INFORMATION SHOWN below:

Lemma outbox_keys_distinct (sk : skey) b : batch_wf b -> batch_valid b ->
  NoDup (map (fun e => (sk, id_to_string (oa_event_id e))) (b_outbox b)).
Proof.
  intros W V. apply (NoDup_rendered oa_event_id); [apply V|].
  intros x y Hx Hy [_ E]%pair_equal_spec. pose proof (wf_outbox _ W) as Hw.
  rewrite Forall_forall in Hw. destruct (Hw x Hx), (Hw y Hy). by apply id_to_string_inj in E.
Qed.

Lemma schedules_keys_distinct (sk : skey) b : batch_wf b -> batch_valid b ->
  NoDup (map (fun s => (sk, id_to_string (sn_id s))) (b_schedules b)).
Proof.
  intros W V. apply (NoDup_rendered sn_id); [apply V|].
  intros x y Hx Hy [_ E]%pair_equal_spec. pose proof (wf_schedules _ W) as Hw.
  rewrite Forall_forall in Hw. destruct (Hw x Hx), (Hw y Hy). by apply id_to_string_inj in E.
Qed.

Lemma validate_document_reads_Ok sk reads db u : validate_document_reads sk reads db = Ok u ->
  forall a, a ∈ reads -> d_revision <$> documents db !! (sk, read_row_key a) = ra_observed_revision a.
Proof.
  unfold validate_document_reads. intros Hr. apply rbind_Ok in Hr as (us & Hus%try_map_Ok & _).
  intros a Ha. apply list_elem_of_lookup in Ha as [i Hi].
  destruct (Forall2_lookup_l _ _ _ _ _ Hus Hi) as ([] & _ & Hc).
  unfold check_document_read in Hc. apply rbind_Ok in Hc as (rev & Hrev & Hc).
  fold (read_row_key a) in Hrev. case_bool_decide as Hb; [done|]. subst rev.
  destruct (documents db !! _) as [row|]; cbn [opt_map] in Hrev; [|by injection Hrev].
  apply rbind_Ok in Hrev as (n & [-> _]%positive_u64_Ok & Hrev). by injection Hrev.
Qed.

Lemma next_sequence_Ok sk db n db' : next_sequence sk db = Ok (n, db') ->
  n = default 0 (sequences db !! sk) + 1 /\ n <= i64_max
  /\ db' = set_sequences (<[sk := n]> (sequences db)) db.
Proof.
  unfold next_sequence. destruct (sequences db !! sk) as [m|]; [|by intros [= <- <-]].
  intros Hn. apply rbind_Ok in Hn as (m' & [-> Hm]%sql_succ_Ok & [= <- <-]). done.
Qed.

End of INFORMATION SHOWN.
INFORMATION SHOWN below:

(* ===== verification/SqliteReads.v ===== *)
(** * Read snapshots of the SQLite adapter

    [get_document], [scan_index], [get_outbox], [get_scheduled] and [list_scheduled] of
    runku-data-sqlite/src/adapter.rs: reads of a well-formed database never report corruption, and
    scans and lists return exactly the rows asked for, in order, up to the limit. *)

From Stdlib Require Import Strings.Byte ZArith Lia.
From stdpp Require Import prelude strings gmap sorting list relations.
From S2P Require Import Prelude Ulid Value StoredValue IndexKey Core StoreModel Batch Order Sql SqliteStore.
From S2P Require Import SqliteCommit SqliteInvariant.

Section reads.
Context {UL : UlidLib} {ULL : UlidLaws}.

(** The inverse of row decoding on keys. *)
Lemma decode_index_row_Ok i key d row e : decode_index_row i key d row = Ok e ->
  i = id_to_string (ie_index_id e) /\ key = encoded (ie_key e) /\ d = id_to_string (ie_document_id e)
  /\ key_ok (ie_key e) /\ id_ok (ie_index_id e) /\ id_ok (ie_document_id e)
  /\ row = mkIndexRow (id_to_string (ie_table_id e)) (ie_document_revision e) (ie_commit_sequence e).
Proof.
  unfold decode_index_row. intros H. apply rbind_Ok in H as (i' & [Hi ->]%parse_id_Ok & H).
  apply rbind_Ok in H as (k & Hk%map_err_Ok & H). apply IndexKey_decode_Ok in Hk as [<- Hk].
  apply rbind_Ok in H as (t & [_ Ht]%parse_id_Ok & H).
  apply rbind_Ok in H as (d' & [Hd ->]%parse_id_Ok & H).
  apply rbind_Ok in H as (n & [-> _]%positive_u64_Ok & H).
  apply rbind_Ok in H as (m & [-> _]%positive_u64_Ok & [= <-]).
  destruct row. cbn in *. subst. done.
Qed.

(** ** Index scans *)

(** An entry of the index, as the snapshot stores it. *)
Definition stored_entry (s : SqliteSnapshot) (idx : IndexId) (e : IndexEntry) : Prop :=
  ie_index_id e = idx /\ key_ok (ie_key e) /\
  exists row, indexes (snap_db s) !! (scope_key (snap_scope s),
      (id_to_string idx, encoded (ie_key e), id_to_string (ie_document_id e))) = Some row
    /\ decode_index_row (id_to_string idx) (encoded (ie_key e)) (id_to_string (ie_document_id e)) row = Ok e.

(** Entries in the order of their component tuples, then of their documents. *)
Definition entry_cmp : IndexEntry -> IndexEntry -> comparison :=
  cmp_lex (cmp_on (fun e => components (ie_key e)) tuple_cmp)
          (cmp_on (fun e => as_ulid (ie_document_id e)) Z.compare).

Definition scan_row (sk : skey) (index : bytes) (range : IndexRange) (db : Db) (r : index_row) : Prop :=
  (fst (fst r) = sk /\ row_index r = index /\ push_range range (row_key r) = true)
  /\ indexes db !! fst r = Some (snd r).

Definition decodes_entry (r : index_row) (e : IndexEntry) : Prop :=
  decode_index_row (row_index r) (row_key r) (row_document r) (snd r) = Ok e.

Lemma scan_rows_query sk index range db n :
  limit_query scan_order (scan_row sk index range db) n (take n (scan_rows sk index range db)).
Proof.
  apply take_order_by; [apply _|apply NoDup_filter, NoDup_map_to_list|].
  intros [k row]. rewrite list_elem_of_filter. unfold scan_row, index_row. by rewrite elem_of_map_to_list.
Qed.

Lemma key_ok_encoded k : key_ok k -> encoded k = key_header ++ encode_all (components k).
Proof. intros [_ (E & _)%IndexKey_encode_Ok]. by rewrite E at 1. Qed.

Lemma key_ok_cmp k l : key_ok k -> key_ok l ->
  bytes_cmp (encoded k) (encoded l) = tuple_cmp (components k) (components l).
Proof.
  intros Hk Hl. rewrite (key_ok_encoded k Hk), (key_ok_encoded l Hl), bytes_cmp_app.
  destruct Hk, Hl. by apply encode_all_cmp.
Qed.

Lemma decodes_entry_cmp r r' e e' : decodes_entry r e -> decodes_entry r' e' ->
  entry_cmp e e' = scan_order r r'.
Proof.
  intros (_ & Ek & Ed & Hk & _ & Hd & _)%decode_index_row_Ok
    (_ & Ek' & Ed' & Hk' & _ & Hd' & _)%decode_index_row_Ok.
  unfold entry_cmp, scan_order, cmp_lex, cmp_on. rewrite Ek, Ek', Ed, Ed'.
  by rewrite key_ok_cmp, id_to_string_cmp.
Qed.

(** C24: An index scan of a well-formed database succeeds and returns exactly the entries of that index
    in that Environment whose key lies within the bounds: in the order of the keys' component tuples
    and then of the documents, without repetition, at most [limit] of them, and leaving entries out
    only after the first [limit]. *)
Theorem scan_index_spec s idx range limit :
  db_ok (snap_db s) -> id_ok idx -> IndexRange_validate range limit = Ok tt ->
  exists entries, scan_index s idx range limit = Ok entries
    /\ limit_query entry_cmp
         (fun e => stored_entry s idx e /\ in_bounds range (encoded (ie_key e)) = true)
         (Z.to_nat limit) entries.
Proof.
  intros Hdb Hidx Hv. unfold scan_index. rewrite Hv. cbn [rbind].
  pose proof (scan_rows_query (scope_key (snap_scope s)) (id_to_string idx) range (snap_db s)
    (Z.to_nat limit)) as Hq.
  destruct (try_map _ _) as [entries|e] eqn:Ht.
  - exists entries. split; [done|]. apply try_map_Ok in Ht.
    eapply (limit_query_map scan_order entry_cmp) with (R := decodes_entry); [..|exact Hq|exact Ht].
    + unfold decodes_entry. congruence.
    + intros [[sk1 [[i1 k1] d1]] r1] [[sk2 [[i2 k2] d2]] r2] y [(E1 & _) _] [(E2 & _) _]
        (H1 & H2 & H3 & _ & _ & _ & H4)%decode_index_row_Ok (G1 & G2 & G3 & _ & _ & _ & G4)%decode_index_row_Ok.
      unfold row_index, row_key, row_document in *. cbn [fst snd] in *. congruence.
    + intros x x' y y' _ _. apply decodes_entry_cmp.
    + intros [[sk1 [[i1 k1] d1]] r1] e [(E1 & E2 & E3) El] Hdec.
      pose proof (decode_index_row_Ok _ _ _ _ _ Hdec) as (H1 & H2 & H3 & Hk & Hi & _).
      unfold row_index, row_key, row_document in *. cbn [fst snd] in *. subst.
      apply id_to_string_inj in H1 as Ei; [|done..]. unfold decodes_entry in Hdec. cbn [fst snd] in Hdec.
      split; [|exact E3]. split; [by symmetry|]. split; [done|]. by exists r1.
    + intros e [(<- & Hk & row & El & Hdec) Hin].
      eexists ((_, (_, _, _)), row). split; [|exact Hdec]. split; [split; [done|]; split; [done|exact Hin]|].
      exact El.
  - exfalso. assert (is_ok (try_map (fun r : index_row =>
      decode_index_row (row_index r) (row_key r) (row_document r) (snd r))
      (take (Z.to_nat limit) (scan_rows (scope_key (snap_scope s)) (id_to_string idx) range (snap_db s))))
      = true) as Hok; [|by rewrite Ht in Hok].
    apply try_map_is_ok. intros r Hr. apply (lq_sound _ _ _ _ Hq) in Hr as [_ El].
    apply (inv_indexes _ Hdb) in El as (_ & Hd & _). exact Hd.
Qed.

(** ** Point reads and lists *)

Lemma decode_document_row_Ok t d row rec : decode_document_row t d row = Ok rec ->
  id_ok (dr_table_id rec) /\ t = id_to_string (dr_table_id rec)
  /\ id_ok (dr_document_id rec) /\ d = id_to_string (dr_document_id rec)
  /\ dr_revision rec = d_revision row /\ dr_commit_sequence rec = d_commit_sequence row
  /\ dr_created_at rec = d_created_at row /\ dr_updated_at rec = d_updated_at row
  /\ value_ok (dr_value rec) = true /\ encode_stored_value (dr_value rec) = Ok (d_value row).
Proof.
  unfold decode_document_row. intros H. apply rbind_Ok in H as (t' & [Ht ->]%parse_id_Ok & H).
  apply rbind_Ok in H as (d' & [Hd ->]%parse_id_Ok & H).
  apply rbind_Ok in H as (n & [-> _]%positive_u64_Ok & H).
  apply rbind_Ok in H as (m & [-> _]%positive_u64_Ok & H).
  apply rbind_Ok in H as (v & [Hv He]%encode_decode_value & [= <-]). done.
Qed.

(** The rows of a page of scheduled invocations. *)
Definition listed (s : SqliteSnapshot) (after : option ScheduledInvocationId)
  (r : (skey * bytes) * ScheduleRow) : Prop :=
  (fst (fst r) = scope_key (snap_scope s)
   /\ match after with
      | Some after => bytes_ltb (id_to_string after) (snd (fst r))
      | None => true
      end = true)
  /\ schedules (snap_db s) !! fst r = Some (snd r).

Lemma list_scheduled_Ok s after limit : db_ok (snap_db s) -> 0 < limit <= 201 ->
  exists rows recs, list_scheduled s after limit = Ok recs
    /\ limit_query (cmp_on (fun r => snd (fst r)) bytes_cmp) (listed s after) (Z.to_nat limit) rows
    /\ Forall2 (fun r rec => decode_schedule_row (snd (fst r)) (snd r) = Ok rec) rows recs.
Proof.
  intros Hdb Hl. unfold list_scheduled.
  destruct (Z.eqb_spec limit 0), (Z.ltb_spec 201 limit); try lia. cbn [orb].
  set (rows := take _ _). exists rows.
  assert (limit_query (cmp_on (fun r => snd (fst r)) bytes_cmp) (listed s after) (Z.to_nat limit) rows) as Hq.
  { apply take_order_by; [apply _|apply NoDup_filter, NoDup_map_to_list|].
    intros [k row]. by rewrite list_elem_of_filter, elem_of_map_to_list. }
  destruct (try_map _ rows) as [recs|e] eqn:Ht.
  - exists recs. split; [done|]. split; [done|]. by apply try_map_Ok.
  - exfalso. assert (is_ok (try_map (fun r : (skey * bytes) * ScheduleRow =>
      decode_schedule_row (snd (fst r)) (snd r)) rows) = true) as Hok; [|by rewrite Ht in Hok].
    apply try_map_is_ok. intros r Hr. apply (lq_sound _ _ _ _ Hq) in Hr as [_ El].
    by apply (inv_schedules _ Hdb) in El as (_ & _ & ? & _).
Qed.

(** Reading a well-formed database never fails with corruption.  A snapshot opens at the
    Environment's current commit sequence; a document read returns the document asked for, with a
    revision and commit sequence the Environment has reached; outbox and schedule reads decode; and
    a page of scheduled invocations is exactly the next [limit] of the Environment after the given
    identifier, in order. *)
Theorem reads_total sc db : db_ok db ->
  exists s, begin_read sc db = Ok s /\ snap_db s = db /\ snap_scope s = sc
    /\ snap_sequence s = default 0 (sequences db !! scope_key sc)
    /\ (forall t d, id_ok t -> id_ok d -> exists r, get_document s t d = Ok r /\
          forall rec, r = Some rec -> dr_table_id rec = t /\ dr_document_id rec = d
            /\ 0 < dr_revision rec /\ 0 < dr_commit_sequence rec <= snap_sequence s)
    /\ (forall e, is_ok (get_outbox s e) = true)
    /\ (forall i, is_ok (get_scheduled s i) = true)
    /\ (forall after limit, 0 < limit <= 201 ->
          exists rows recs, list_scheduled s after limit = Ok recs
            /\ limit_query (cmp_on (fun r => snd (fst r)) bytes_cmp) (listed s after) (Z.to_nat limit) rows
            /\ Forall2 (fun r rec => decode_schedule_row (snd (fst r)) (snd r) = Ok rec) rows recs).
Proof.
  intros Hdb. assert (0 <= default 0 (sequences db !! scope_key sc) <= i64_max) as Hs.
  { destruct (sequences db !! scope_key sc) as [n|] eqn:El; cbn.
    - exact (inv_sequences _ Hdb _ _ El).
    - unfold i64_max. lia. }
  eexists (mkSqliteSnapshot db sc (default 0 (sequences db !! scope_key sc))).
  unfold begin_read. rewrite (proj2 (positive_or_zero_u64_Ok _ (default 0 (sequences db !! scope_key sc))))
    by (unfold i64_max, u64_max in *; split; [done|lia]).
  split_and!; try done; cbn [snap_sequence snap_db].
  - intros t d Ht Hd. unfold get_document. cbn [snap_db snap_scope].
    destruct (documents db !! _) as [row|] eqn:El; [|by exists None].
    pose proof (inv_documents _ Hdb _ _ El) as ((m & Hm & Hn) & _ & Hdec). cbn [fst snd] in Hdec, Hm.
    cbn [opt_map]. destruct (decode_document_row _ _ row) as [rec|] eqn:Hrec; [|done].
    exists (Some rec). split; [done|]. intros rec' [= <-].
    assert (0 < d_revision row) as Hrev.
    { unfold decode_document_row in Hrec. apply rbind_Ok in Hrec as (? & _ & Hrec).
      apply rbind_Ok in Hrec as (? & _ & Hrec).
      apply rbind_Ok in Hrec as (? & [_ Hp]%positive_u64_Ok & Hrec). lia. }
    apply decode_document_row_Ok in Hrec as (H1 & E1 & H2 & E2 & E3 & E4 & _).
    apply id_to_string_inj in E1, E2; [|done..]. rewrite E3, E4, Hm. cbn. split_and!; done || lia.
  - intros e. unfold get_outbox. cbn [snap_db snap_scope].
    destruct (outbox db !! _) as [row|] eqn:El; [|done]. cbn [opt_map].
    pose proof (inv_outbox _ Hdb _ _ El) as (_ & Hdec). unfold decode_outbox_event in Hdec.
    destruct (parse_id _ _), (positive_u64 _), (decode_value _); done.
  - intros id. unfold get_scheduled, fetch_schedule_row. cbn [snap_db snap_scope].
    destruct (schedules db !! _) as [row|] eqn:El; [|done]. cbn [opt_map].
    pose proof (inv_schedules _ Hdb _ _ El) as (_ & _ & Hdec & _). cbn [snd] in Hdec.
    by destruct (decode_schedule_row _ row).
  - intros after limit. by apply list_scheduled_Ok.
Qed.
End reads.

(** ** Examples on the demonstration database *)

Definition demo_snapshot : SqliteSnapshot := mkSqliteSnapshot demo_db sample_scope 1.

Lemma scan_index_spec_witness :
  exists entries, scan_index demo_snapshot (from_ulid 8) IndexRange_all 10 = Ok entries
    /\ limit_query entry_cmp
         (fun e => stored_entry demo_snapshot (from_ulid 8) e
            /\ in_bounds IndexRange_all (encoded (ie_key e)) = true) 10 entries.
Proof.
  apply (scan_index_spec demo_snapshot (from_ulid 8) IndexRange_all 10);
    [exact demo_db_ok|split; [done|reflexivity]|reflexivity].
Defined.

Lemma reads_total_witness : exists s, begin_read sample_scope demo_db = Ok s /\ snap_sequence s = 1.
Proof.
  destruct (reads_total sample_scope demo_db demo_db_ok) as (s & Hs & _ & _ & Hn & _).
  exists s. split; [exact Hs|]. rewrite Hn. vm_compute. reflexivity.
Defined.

End of INFORMATION SHOWN.
INFORMATION SHOWN below:

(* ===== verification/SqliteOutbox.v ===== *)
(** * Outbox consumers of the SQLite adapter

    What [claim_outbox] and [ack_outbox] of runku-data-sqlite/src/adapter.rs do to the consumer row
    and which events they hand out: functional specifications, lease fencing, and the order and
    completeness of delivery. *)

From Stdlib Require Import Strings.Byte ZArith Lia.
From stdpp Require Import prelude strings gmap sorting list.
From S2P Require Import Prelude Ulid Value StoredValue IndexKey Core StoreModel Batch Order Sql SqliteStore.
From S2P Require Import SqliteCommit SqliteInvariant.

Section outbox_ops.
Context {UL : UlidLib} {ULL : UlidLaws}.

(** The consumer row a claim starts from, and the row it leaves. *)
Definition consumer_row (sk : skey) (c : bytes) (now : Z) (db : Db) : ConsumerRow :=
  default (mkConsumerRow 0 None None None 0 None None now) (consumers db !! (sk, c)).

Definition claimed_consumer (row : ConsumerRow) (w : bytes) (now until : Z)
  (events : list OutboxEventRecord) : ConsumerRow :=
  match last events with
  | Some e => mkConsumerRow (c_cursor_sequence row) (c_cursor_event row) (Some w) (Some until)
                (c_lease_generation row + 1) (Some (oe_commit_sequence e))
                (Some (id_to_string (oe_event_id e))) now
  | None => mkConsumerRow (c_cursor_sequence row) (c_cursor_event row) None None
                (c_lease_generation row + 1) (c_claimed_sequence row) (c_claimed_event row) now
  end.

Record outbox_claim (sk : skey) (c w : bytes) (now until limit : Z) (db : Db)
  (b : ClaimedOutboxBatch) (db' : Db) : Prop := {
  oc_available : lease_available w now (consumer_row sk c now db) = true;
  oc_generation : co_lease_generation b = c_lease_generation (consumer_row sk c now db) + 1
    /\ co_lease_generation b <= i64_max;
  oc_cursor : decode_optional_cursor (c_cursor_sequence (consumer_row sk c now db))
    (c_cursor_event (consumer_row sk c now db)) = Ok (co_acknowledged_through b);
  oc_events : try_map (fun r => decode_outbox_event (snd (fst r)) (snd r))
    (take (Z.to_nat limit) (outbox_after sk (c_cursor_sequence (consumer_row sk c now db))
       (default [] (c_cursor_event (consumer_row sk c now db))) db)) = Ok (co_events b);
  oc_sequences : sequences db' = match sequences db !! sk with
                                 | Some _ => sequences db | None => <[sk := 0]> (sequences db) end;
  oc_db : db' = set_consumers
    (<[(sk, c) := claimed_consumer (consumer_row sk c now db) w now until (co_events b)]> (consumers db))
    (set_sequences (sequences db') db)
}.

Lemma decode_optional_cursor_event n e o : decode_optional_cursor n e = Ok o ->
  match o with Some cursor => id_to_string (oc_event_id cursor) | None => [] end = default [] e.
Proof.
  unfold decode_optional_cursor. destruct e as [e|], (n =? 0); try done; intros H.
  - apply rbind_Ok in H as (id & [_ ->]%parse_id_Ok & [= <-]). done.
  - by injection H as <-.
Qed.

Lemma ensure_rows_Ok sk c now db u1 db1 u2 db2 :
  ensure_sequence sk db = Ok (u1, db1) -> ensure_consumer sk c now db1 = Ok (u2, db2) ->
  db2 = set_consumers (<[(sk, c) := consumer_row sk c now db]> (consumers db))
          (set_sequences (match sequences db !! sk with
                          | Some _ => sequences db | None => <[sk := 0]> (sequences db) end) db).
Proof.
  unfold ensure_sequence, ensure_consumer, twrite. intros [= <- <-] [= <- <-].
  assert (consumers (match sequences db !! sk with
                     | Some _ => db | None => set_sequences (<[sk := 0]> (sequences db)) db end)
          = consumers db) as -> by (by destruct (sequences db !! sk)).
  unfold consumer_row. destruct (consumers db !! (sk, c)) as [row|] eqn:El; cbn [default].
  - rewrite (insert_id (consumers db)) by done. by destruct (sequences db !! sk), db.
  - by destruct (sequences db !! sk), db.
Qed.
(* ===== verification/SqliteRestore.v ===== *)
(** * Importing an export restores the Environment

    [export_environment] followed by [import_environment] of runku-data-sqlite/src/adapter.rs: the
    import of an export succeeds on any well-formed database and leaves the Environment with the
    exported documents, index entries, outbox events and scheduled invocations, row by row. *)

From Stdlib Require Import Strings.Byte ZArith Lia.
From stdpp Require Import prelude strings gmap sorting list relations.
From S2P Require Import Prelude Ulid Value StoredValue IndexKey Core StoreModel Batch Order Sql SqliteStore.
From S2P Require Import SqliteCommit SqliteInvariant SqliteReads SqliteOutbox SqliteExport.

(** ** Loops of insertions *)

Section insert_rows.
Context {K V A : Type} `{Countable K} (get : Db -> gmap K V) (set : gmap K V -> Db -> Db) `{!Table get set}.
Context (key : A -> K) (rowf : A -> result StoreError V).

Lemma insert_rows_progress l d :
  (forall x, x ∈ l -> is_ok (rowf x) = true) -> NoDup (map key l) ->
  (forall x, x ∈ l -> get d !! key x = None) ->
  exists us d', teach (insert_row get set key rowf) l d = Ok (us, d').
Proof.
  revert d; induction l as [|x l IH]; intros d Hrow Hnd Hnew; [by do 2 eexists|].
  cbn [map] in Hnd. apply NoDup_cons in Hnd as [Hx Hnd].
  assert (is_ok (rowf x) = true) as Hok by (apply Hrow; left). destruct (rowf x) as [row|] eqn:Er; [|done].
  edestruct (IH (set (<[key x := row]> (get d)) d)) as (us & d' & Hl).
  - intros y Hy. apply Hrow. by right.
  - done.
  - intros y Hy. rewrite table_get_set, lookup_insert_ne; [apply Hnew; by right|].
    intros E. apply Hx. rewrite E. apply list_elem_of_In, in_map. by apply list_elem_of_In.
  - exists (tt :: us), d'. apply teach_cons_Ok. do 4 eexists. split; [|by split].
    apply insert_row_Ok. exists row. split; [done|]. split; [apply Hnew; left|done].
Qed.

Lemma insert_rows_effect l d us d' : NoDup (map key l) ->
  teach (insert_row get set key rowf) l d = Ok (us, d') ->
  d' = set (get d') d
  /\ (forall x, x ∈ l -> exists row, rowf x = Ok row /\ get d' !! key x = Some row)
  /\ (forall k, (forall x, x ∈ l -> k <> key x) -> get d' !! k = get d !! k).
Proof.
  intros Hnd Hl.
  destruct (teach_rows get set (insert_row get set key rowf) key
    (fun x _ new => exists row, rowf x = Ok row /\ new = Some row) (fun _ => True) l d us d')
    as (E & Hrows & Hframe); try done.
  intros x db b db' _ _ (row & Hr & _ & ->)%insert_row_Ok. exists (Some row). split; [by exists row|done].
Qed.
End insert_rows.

End of INFORMATION SHOWN.

■ **DIRECTIONS**: Would you copy out each line of the records above where the word "then" occurs?

■ **PROBLEM SOLUTION**:
(** Entries in the order of their component tuples, then of their documents. *)
    and then of the documents, without repetition, at most [limit] of them, and leaving entries out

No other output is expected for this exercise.